• _What you are asked to do_
Set the records down again. Match every line exactly.

** Opening Data for review block **

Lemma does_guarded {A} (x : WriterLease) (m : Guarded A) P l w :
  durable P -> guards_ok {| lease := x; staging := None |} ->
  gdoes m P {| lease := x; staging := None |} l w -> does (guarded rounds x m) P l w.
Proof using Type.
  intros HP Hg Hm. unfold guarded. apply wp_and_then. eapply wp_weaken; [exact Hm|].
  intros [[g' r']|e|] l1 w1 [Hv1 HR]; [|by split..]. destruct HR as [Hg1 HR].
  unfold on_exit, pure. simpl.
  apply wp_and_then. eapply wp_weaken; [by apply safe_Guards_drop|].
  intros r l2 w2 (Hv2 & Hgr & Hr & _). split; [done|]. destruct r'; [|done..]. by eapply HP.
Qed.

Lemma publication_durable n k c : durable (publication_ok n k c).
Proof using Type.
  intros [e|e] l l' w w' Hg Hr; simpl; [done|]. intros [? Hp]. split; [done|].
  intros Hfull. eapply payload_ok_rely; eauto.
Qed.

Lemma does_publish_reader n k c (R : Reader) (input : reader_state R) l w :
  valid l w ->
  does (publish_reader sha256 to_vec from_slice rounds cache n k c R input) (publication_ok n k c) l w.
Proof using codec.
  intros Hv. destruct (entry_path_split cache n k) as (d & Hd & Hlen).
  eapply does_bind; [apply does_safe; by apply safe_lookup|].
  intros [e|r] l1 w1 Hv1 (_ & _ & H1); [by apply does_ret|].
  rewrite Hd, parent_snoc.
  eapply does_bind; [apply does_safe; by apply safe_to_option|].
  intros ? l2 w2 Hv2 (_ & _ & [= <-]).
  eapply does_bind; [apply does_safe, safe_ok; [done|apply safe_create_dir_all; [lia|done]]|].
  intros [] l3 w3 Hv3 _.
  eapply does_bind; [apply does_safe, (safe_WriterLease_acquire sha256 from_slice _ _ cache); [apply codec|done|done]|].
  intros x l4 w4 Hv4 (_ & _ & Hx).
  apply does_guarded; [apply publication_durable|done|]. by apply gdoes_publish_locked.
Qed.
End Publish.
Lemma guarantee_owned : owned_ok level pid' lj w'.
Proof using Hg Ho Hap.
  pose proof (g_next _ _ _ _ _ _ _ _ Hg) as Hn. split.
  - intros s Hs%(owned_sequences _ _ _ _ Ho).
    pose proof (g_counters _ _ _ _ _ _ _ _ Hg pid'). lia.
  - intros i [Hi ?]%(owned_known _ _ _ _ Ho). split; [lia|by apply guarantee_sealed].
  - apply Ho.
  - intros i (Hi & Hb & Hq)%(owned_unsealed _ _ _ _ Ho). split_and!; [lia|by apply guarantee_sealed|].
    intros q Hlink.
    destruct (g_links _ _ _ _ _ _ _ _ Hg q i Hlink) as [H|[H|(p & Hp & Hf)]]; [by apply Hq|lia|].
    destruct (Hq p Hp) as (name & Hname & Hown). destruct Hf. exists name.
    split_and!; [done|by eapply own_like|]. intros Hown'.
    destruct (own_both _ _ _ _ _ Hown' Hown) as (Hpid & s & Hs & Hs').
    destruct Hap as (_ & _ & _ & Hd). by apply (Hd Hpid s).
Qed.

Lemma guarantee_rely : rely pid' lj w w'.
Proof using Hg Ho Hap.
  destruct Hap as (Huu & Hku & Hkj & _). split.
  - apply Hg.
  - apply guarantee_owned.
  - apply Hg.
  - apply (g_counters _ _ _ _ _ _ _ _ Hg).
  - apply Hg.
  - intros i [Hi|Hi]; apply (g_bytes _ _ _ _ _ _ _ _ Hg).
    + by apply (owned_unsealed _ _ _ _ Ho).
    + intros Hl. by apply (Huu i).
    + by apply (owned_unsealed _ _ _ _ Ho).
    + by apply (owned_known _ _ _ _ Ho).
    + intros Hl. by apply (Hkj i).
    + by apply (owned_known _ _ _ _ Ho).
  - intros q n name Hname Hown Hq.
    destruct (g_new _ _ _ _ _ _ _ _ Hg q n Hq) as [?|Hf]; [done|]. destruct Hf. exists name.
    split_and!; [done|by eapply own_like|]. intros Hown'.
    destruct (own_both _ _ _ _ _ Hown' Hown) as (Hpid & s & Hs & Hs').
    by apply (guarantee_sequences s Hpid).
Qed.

** Closing Data for review block **

• _Task result_
Lemma does_guarded {A} (x : WriterLease) (m : Guarded A) P l w :
  durable P -> guards_ok {| lease := x; staging := None |} ->
  gdoes m P {| lease := x; staging := None |} l w -> does (guarded rounds x m) P l w.
Proof using Type.
  intros HP Hg Hm. unfold guarded. apply wp_and_then. eapply wp_weaken; [exact Hm|].
  intros [[g' r']|e|] l1 w1 [Hv1 HR]; [|by split..]. destruct HR as [Hg1 HR].
  unfold on_exit, pure. simpl.
  apply wp_and_then. eapply wp_weaken; [by apply safe_Guards_drop|].
  intros r l2 w2 (Hv2 & Hgr & Hr & _). split; [done|]. destruct r'; [|done..]. by eapply HP.
Qed.

Lemma publication_durable n k c : durable (publication_ok n k c).
Proof using Type.
  intros [e|e] l l' w w' Hg Hr; simpl; [done|]. intros [? Hp]. split; [done|].
  intros Hfull. eapply payload_ok_rely; eauto.
Qed.

Lemma does_publish_reader n k c (R : Reader) (input : reader_state R) l w :
  valid l w ->
  does (publish_reader sha256 to_vec from_slice rounds cache n k c R input) (publication_ok n k c) l w.
Proof using codec.
  intros Hv. destruct (entry_path_split cache n k) as (d & Hd & Hlen).
  eapply does_bind; [apply does_safe; by apply safe_lookup|].
  intros [e|r] l1 w1 Hv1 (_ & _ & H1); [by apply does_ret|].
  rewrite Hd, parent_snoc.
  eapply does_bind; [apply does_safe; by apply safe_to_option|].
  intros ? l2 w2 Hv2 (_ & _ & [= <-]).
  eapply does_bind; [apply does_safe, safe_ok; [done|apply safe_create_dir_all; [lia|done]]|].
  intros [] l3 w3 Hv3 _.
  eapply does_bind; [apply does_safe, (safe_WriterLease_acquire sha256 from_slice _ _ cache); [apply codec|done|done]|].
  intros x l4 w4 Hv4 (_ & _ & Hx).
  apply does_guarded; [apply publication_durable|done|]. by apply gdoes_publish_locked.
Qed.
End Publish.
Lemma guarantee_owned : owned_ok level pid' lj w'.
Proof using Hg Ho Hap.
  pose proof (g_next _ _ _ _ _ _ _ _ Hg) as Hn. split.
  - intros s Hs%(owned_sequences _ _ _ _ Ho).
    pose proof (g_counters _ _ _ _ _ _ _ _ Hg pid'). lia.
  - intros i [Hi ?]%(owned_known _ _ _ _ Ho). split; [lia|by apply guarantee_sealed].
  - apply Ho.
  - intros i (Hi & Hb & Hq)%(owned_unsealed _ _ _ _ Ho). split_and!; [lia|by apply guarantee_sealed|].
    intros q Hlink.
    destruct (g_links _ _ _ _ _ _ _ _ Hg q i Hlink) as [H|[H|(p & Hp & Hf)]]; [by apply Hq|lia|].
    destruct (Hq p Hp) as (name & Hname & Hown). destruct Hf. exists name.
    split_and!; [done|by eapply own_like|]. intros Hown'.
    destruct (own_both _ _ _ _ _ Hown' Hown) as (Hpid & s & Hs & Hs').
    destruct Hap as (_ & _ & _ & Hd). by apply (Hd Hpid s).
Qed.

Lemma guarantee_rely : rely pid' lj w w'.
Proof using Hg Ho Hap.
  destruct Hap as (Huu & Hku & Hkj & _). split.
  - apply Hg.
  - apply guarantee_owned.
  - apply Hg.
  - apply (g_counters _ _ _ _ _ _ _ _ Hg).
  - apply Hg.
  - intros i [Hi|Hi]; apply (g_bytes _ _ _ _ _ _ _ _ Hg).
    + by apply (owned_unsealed _ _ _ _ Ho).
    + intros Hl. by apply (Huu i).
    + by apply (owned_unsealed _ _ _ _ Ho).
    + by apply (owned_known _ _ _ _ Ho).
    + intros Hl. by apply (Hkj i).
    + by apply (owned_known _ _ _ _ Ho).
  - intros q n name Hname Hown Hq.
    destruct (g_new _ _ _ _ _ _ _ _ Hg q n Hq) as [?|Hf]; [done|]. destruct Hf. exists name.
    split_and!; [done|by eapply own_like|]. intros Hown'.
    destruct (own_both _ _ _ _ _ Hown' Hown) as (Hpid & s & Hs & Hs').
    by apply (guarantee_sequences s Hpid).
Qed.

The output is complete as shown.